> _ABOUT THIS TASK_:
Each entry must be printed again without a single change.
═══ GIVEN INFORMATION
Lemma grown_trans PT flag N N' s s1 s2 :
  ready s -> page PT -> held s PT -> 0 <= flag < 4096 -> Z.odd flag = true ->
  grown PT flag N s s1 -> grown PT flag N' s1 s2 -> grown PT flag (N ++ N') s s2.
Proof.
  intros Hr HP HhP Hfl Hodd [E1 F1 O1 W1 I1 K1] [E2 F2 O2 W2 I2 K2]. destruct (ready_S s Hr) as [HS HhS].
  assert (Hset : forall f, newp s s1 f -> PAGE_ENTRY_SET (Z.lor f flag) = true /\ Z.land (Z.lor f flag) PAGE_MASK = f)
    by (intros f ((Hf & _) & _); by apply entry_flags).
  assert (Hset2 : forall f, newp s1 s2 f -> Z.land (Z.lor f flag) PAGE_MASK = f)
    by (intros f ((Hf & _) & _); by apply entry_flags).
  (* an entry of [N] is final after the first step *)
  assert (Hfin : forall j, idx j -> j ∈ N -> PAGE_ENTRY_SET (word (pm s) PT j) = false ->
    exists f, word (pm s1) PT j = Z.lor f flag /\ word (pm s2) PT j = Z.lor f flag /\ newp s s1 f).
  { intros j Hj Hn Hs. destruct (W1 j Hj Hn Hs) as (f & E & Hnew). exists f. split; [done|]. split; [|done].
    rewrite O2, E; [done|done|right; rewrite E; by apply Hset]. }
  assert (Hlate : forall j, idx j -> j ∉ N -> j ∈ N ++ N' -> PAGE_ENTRY_SET (word (pm s) PT j) = false ->
    PAGE_ENTRY_SET (word (pm s1) PT j) = false /\ j ∈ N' /\ exists f, word (pm s2) PT j = Z.lor f flag /\ newp s1 s2 f).
  { intros j Hj Hn Hin Hs. assert (Hn' : j ∈ N') by set_solver. rewrite O1 by auto. split; [done|]. split; [done|].
    apply W2; [done|done|]. by rewrite O1 by auto. }
  assert (Hdiff : forall j j', idx j -> idx j' -> j ∈ N -> j' ∉ N -> j' ∈ N ++ N' -> PAGE_ENTRY_SET (word (pm s) PT j) = false ->
    PAGE_ENTRY_SET (word (pm s) PT j') = false -> Z.land (word (pm s2) PT j) PAGE_MASK <> Z.land (word (pm s2) PT j') PAGE_MASK).
  { intros j j' Hj Hj' H1 H2 H3 H4 H5. destruct (Hfin j Hj H1 H4) as (f & _ & -> & Hf). destruct (Hlate j' Hj' H2 H3 H5) as (_ & _ & f' & -> & Hf').
    rewrite (proj2 (Hset f Hf)), (Hset2 f' Hf'). intros ->. by destruct Hf as (_ & _ & ? & _), Hf' as (_ & ? & _). }
  split.
  - exact (ext_trans [] [] _ _ _ E1 E2).
  - auto.
  - intros j Hj Hn. assert (word (pm s1) PT j = word (pm s) PT j) as E by (apply O1; [done|destruct Hn; [left; set_solver|by right]]).
    rewrite O2, E; [done|done|]. rewrite E. destruct Hn; [left; set_solver|by right].
  - intros j Hj Hn Hs. destruct (decide (j ∈ N)) as [H|H].
    + destruct (Hfin j Hj H Hs) as (f & _ & E & Hf). exists f. split; [done|]. destruct Hf as (G1 & G2 & G3 & G4).
      split; [done|]. split; [done|]. split; [apply (e_mono _ _ _ E2); [apply G1|done]|]. intros i Hi.
      rewrite K2; [by apply G4|apply G1|done|done|by intros ->|by intros ->].
    + destruct (Hlate j Hj H Hn Hs) as (_ & _ & f & E & Hf). exists f. split; [done|]. destruct Hf as (G1 & G2 & G3 & G4).
      split; [done|]. split; [|done]. intros G. apply G2, (e_mono _ _ _ E1); [apply G1|done].
  - intros j j' Hj Hj' Hn Hn' Hne Hs Hs'. destruct (decide (j ∈ N)) as [H|H], (decide (j' ∈ N)) as [H'|H'].
    + rewrite !O2; [by apply I1|done| |done|]; right; [destruct (W1 j' Hj' H' Hs') as (f & -> & Hf)|destruct (W1 j Hj H Hs) as (f & -> & Hf)];
        by apply Hset.
    + by apply Hdiff.
    + apply not_eq_sym. by apply Hdiff.
    + destruct (Hlate j Hj H Hn Hs) as (? & ? & _), (Hlate j' Hj' H' Hn' Hs') as (? & ? & _). by apply I2.
  - intros q j Hq Hj Hh Hn HnP. rewrite K2, K1; [done..| |done|done]. by apply (e_mono _ _ _ E1).
Qed.
(* ===== verification/PagingRegion.v ===== *)
(** * Theorems about paging: mapping a region of another address space

    [request_region_vmap] fills a directory that is not the current one and is
    reached only through temporary slots.  [region_spec] describes it for any
    range whose first directory entry is new or present and whose later ones
    are present: the pages of the range that were absent get new frames in the
    table of the {e first} entry, and nothing else in use changes. *)
From S2P Require Import Prelude CMem Malloc Common Frame Paging PagingThm PagingTmp PagingMap.
Import Paging.
Import Frame.

Lemma M_assoc {A B C} (c : M A) (f : A -> M B) (g : B -> M C) s : (c ≫= fun x => f x ≫= g) s = ((c ≫= f) ≫= g) s.
Proof. unfold mbind, M_bind. by destruct (c s) as [[a s']| |]. Qed.

(** The table indices of [n] pages from [va] on. *)
Fixpoint tis (n : nat) (va : Z) : list Z :=
  match n with
  | O => []
  | Datatypes.S n => PAGE_TABLE_INDEX va :: tis n (va + FRAME_SIZE)
  end.
(* ===== verification/CString.v ===== *)
(** * The kernel's string library (lib/string.c)

    Strings are the zero-terminated byte sequences of [CMem]; a pointer is an
    address and [NULL] is 0.  The loops that run until a zero byte take the
    number of rounds as explicit fuel: the theorems show that any fuel above
    the length of the string is enough.  A [char] is kept as its byte; where
    the code compares characters by order, the signed value [schar] is used,
    as [char] is signed on this target. *)
From S2P Require Import Prelude CMem.

Module CString.

Abbreviation NULL := 0.

Definition upper_case (c : Z) : Z :=
  if (97 <=? schar c) && (schar c <=? 122) then wrap8 (c - 97 + 65) else c.

Definition is_num (c : Z) : Z := if (48 <=? schar c) && (schar c <=? 57) then 1 else 0.

Definition is_alpha (c : Z) : Z :=
  if ((65 <=? schar c) && (schar c <=? 90)) || ((97 <=? schar c) && (schar c <=? 122))
  then 1 else 0.

(** [for(i=start;i<=end;++i)] *)
Fixpoint equal_range_loop (n : nat) (m : mem) (s1 s2 i : Z) : Z :=
  match n with
  | O => 1
  | S n => if negb (load8 m (s1 + i) =? load8 m (s2 + i)) then 0
           else equal_range_loop n m s1 s2 (i + 1)
  end.
Definition str_equal_range (m : mem) (s1 s2 start end_ : Z) : Z :=
  equal_range_loop (Z.to_nat (end_ - start + 1)) m s1 s2 start.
══════
> _OUTPUT BELOW_:
Lemma grown_trans PT flag N N' s s1 s2 :
  ready s -> page PT -> held s PT -> 0 <= flag < 4096 -> Z.odd flag = true ->
  grown PT flag N s s1 -> grown PT flag N' s1 s2 -> grown PT flag (N ++ N') s s2.
Proof.
  intros Hr HP HhP Hfl Hodd [E1 F1 O1 W1 I1 K1] [E2 F2 O2 W2 I2 K2]. destruct (ready_S s Hr) as [HS HhS].
  assert (Hset : forall f, newp s s1 f -> PAGE_ENTRY_SET (Z.lor f flag) = true /\ Z.land (Z.lor f flag) PAGE_MASK = f)
    by (intros f ((Hf & _) & _); by apply entry_flags).
  assert (Hset2 : forall f, newp s1 s2 f -> Z.land (Z.lor f flag) PAGE_MASK = f)
    by (intros f ((Hf & _) & _); by apply entry_flags).
  (* an entry of [N] is final after the first step *)
  assert (Hfin : forall j, idx j -> j ∈ N -> PAGE_ENTRY_SET (word (pm s) PT j) = false ->
    exists f, word (pm s1) PT j = Z.lor f flag /\ word (pm s2) PT j = Z.lor f flag /\ newp s s1 f).
  { intros j Hj Hn Hs. destruct (W1 j Hj Hn Hs) as (f & E & Hnew). exists f. split; [done|]. split; [|done].
    rewrite O2, E; [done|done|right; rewrite E; by apply Hset]. }
  assert (Hlate : forall j, idx j -> j ∉ N -> j ∈ N ++ N' -> PAGE_ENTRY_SET (word (pm s) PT j) = false ->
    PAGE_ENTRY_SET (word (pm s1) PT j) = false /\ j ∈ N' /\ exists f, word (pm s2) PT j = Z.lor f flag /\ newp s1 s2 f).
  { intros j Hj Hn Hin Hs. assert (Hn' : j ∈ N') by set_solver. rewrite O1 by auto. split; [done|]. split; [done|].
    apply W2; [done|done|]. by rewrite O1 by auto. }
  assert (Hdiff : forall j j', idx j -> idx j' -> j ∈ N -> j' ∉ N -> j' ∈ N ++ N' -> PAGE_ENTRY_SET (word (pm s) PT j) = false ->
    PAGE_ENTRY_SET (word (pm s) PT j') = false -> Z.land (word (pm s2) PT j) PAGE_MASK <> Z.land (word (pm s2) PT j') PAGE_MASK).
  { intros j j' Hj Hj' H1 H2 H3 H4 H5. destruct (Hfin j Hj H1 H4) as (f & _ & -> & Hf). destruct (Hlate j' Hj' H2 H3 H5) as (_ & _ & f' & -> & Hf').
    rewrite (proj2 (Hset f Hf)), (Hset2 f' Hf'). intros ->. by destruct Hf as (_ & _ & ? & _), Hf' as (_ & ? & _). }
  split.
  - exact (ext_trans [] [] _ _ _ E1 E2).
  - auto.
  - intros j Hj Hn. assert (word (pm s1) PT j = word (pm s) PT j) as E by (apply O1; [done|destruct Hn; [left; set_solver|by right]]).
    rewrite O2, E; [done|done|]. rewrite E. destruct Hn; [left; set_solver|by right].
  - intros j Hj Hn Hs. destruct (decide (j ∈ N)) as [H|H].
    + destruct (Hfin j Hj H Hs) as (f & _ & E & Hf). exists f. split; [done|]. destruct Hf as (G1 & G2 & G3 & G4).
      split; [done|]. split; [done|]. split; [apply (e_mono _ _ _ E2); [apply G1|done]|]. intros i Hi.
      rewrite K2; [by apply G4|apply G1|done|done|by intros ->|by intros ->].
    + destruct (Hlate j Hj H Hn Hs) as (_ & _ & f & E & Hf). exists f. split; [done|]. destruct Hf as (G1 & G2 & G3 & G4).
      split; [done|]. split; [|done]. intros G. apply G2, (e_mono _ _ _ E1); [apply G1|done].
  - intros j j' Hj Hj' Hn Hn' Hne Hs Hs'. destruct (decide (j ∈ N)) as [H|H], (decide (j' ∈ N)) as [H'|H'].
    + rewrite !O2; [by apply I1|done| |done|]; right; [destruct (W1 j' Hj' H' Hs') as (f & -> & Hf)|destruct (W1 j Hj H Hs) as (f & -> & Hf)];
        by apply Hset.
    + by apply Hdiff.
    + apply not_eq_sym. by apply Hdiff.
    + destruct (Hlate j Hj H Hn Hs) as (? & ? & _), (Hlate j' Hj' H' Hn' Hs') as (? & ? & _). by apply I2.
  - intros q j Hq Hj Hh Hn HnP. rewrite K2, K1; [done..| |done|done]. by apply (e_mono _ _ _ E1).
Qed.
(* ===== verification/PagingRegion.v ===== *)
(** * Theorems about paging: mapping a region of another address space

    [request_region_vmap] fills a directory that is not the current one and is
    reached only through temporary slots.  [region_spec] describes it for any
    range whose first directory entry is new or present and whose later ones
    are present: the pages of the range that were absent get new frames in the
    table of the {e first} entry, and nothing else in use changes. *)
From S2P Require Import Prelude CMem Malloc Common Frame Paging PagingThm PagingTmp PagingMap.
Import Paging.
Import Frame.

Lemma M_assoc {A B C} (c : M A) (f : A -> M B) (g : B -> M C) s : (c ≫= fun x => f x ≫= g) s = ((c ≫= f) ≫= g) s.
Proof. unfold mbind, M_bind. by destruct (c s) as [[a s']| |]. Qed.

(** The table indices of [n] pages from [va] on. *)
Fixpoint tis (n : nat) (va : Z) : list Z :=
  match n with
  | O => []
  | Datatypes.S n => PAGE_TABLE_INDEX va :: tis n (va + FRAME_SIZE)
  end.
(* ===== verification/CString.v ===== *)
(** * The kernel's string library (lib/string.c)

    Strings are the zero-terminated byte sequences of [CMem]; a pointer is an
    address and [NULL] is 0.  The loops that run until a zero byte take the
    number of rounds as explicit fuel: the theorems show that any fuel above
    the length of the string is enough.  A [char] is kept as its byte; where
    the code compares characters by order, the signed value [schar] is used,
    as [char] is signed on this target. *)
From S2P Require Import Prelude CMem.

Module CString.

Abbreviation NULL := 0.

Definition upper_case (c : Z) : Z :=
  if (97 <=? schar c) && (schar c <=? 122) then wrap8 (c - 97 + 65) else c.

Definition is_num (c : Z) : Z := if (48 <=? schar c) && (schar c <=? 57) then 1 else 0.

Definition is_alpha (c : Z) : Z :=
  if ((65 <=? schar c) && (schar c <=? 90)) || ((97 <=? schar c) && (schar c <=? 122))
  then 1 else 0.

(** [for(i=start;i<=end;++i)] *)
Fixpoint equal_range_loop (n : nat) (m : mem) (s1 s2 i : Z) : Z :=
  match n with
  | O => 1
  | S n => if negb (load8 m (s1 + i) =? load8 m (s2 + i)) then 0
           else equal_range_loop n m s1 s2 (i + 1)
  end.
Definition str_equal_range (m : mem) (s1 s2 start end_ : Z) : Z :=
  equal_range_loop (Z.to_nat (end_ - start + 1)) m s1 s2 start.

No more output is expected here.